Stabilisation of trade values
An extra positive signal for the industry is the continued stabilisation of trade values.
Cox now sees values returning to more typical seasonal patterns, particularly for petrol and diesel models. vehicles aged between 24 and 72 months old, values have remained consistent over the previous 18 months. Specifically, petrol values stayed flat – 60% of original cost latest (OCN) in April 2025 versus 60% in October 2023 – a marked difference from the 6% dip that petrol vehicles saw between October 2022 and October 2023. Meanwhile, hybrid values declined by only 4% in the identical period and diesel by 7%.
Philip Nothard, insight director at Cox Automotive, said: “The used market continues to supply an important anchor for the automotive sector.
“As trade values stabilise and consumer appetite for reasonably priced vehicles stays strong, retailers have a transparent opportunity to set robust retail prices, where market conditions support them, and maximise their margins.

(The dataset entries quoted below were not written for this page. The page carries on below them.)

(** Assignments to fields. *)
Definition set_step (st : WizardStep) (s : WizardState) : WizardState :=
  {| SessionID := SessionID s; CurrentStep := st; Status := Status s; Inputs := Inputs s;
     PreflightResult_ := PreflightResult_ s; DomainCheckResult_ := DomainCheckResult_ s;
     ProgressPct := ProgressPct s; StartedAt := StartedAt s; LastSavedAt := LastSavedAt s;
     CommittedAt := CommittedAt s; ErrorMessage := ErrorMessage s |}.
Definition set_status (st : SessionStatus) (s : WizardState) : WizardState :=
  {| SessionID := SessionID s; CurrentStep := CurrentStep s; Status := st; Inputs := Inputs s;
     PreflightResult_ := PreflightResult_ s; DomainCheckResult_ := DomainCheckResult_ s;
     ProgressPct := ProgressPct s; StartedAt := StartedAt s; LastSavedAt := LastSavedAt s;
     CommittedAt := CommittedAt s; ErrorMessage := ErrorMessage s |}.
Definition set_inputs (i : WizardInputs) (s : WizardState) : WizardState :=
  {| SessionID := SessionID s; CurrentStep := CurrentStep s; Status := Status s; Inputs := i;
     PreflightResult_ := PreflightResult_ s; DomainCheckResult_ := DomainCheckResult_ s;
     ProgressPct := ProgressPct s; StartedAt := StartedAt s; LastSavedAt := LastSavedAt s;
     CommittedAt := CommittedAt s; ErrorMessage := ErrorMessage s |}.
Definition set_preflight (r : option PreflightResult) (s : WizardState) : WizardState :=
  {| SessionID := SessionID s; CurrentStep := CurrentStep s; Status := Status s; Inputs := Inputs s;
     PreflightResult_ := r; DomainCheckResult_ := DomainCheckResult_ s;
     ProgressPct := ProgressPct s; StartedAt := StartedAt s; LastSavedAt := LastSavedAt s;
     CommittedAt := CommittedAt s; ErrorMessage := ErrorMessage s |}.
Definition set_domain_check (r : option DomainCheckResult) (s : WizardState) : WizardState :=
  {| SessionID := SessionID s; CurrentStep := CurrentStep s; Status := Status s; Inputs := Inputs s;
     PreflightResult_ := PreflightResult_ s; DomainCheckResult_ := r;
     ProgressPct := ProgressPct s; StartedAt := StartedAt s; LastSavedAt := LastSavedAt s;
     CommittedAt := CommittedAt s; ErrorMessage := ErrorMessage s |}.
Definition set_pct (p : Z) (s : WizardState) : WizardState :=
  {| SessionID := SessionID s; CurrentStep := CurrentStep s; Status := Status s; Inputs := Inputs s;
     PreflightResult_ := PreflightResult_ s; DomainCheckResult_ := DomainCheckResult_ s;
     ProgressPct := p; StartedAt := StartedAt s; LastSavedAt := LastSavedAt s;
     CommittedAt := CommittedAt s; ErrorMessage := ErrorMessage s |}.
Definition set_saved (now : string) (s : WizardState) : WizardState :=
  {| SessionID := SessionID s; CurrentStep := CurrentStep s; Status := Status s; Inputs := Inputs s;
     PreflightResult_ := PreflightResult_ s; DomainCheckResult_ := DomainCheckResult_ s;
     ProgressPct := ProgressPct s; StartedAt := StartedAt s; LastSavedAt := now;
     CommittedAt := CommittedAt s; ErrorMessage := ErrorMessage s |}.
Definition set_committed (now : string) (s : WizardState) : WizardState :=
  {| SessionID := SessionID s; CurrentStep := CurrentStep s; Status := Status s; Inputs := Inputs s;
     PreflightResult_ := PreflightResult_ s; DomainCheckResult_ := DomainCheckResult_ s;
     ProgressPct := ProgressPct s; StartedAt := StartedAt s; LastSavedAt := now;
     CommittedAt := now; ErrorMessage := ErrorMessage s |}.
Definition set_error (e : string) (s : WizardState) : WizardState :=
  {| SessionID := SessionID s; CurrentStep := CurrentStep s; Status := Status s; Inputs := Inputs s;
     PreflightResult_ := PreflightResult_ s; DomainCheckResult_ := DomainCheckResult_ s;
     ProgressPct := ProgressPct s; StartedAt := StartedAt s; LastSavedAt := LastSavedAt s;
     CommittedAt := CommittedAt s; ErrorMessage := e |}.
Definition count_codec : StateCodec :=
  {| profile_marshal p := inr (count_enc p); profile_unmarshal s := or_bad (count_dec s);
     plan_marshal p := inr (count_enc p); plan_unmarshal s := or_bad (count_dec s) |}.

Lemma count_codec_laws : @StateCodecLaws count_codec.
Proof.
  constructor; intros x data; cbn [profile_unmarshal profile_marshal plan_unmarshal plan_marshal count_codec];
    intros [= <-]; by rewrite count_dec_enc.
Qed.

Definition uuid_by_length (s : string) : option string :=
  if decide (slen s = 36) then None else Some "invalid UUID length".

Definition host1 : VPSProfile :=
  {| Host := "vps.example.com"; Port := 2222; User := "root"; AuthMode := "password";
     PrivateKeyPath := ""; KnownGoodVersion := "0.3.0"; LastSeenAt := ""; Status := "active";
     ComposeHash := ""; WGEndpoint := ""; WGServerPublicKey := ""; TunnelSubnet := "";
     LockedBy := "" |}.

(** The write of the second save fails after three bytes. *)
Definition torn_world : World :=
  {| files := ∅; draws := []; disks := [];
     outcomes := replicate 7 None ++ [None; None; Some {| f_err := "no space"; f_written := 3 |}] |}.

Lemma loaded_records_valid_witness :
  let save := @SaveVPSProfile count_codec (Ok "d") in
  let w := snd (save host1 (snd (save host1 torn_world))) in
  match fst (@LoadVPSProfile count_codec (Ok "d") w) with
  | Ok (Some p) => VPSProfile_Validate p = Ok tt
  | Ok None => True
  | Err e => exists io, e = "state: read vps.json: " +:+ io
  | Panic _ => False
  end.
Proof.
  intros save w.
  assert (star (state_step (H := count_codec) uuid_by_length "d") torn_world w) as Hst
    by (eapply star_snoc; [eapply star_snoc; [apply star_nil|]|]; apply st_save_profile).
  clearbody w.
  exact (proj1 (loaded_records_valid (H0 := count_codec_laws) uuid_by_length "d" torn_world w
    (lookup_empty _) (lookup_empty _) eq_refl Hst)).
Defined.

Lemma save_then_load_witness :
  let w := snd (@SaveVPSProfile count_codec (Ok "d") host1 torn_world) in
  fst (@SaveVPSProfile count_codec (Ok "d") host1 torn_world) = Ok tt /\
  fst (@LoadVPSProfile count_codec (Ok "d") w) = Ok (Some host1).
Proof.
  pose proof (save_then_load (H0 := count_codec_laws) uuid_by_length "d" host1 torn_world) as Ht.
  cbv zeta in *.
  assert (fst (@SaveVPSProfile count_codec (Ok "d") host1 torn_world) = Ok tt) as E by (vm_compute; reflexivity).
  split; [exact E|]. rewrite E in Ht. apply Ht. vm_compute. reflexivity.
Defined.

“Strategic stock selection and robust retail pricing can be crucial to sustaining profitability in a supply-constrained environment.”
The business vehicle sector also stays robust.
Diesel continues to dominate, but electric vans are gaining ground, with a 62.6% increase in arrivals at Manheim sites in Q1 2025.
Nonetheless, infrastructure concerns and value sensitivity proceed to limit buyer confidence, with only 4 in 10 electric vans selling first time.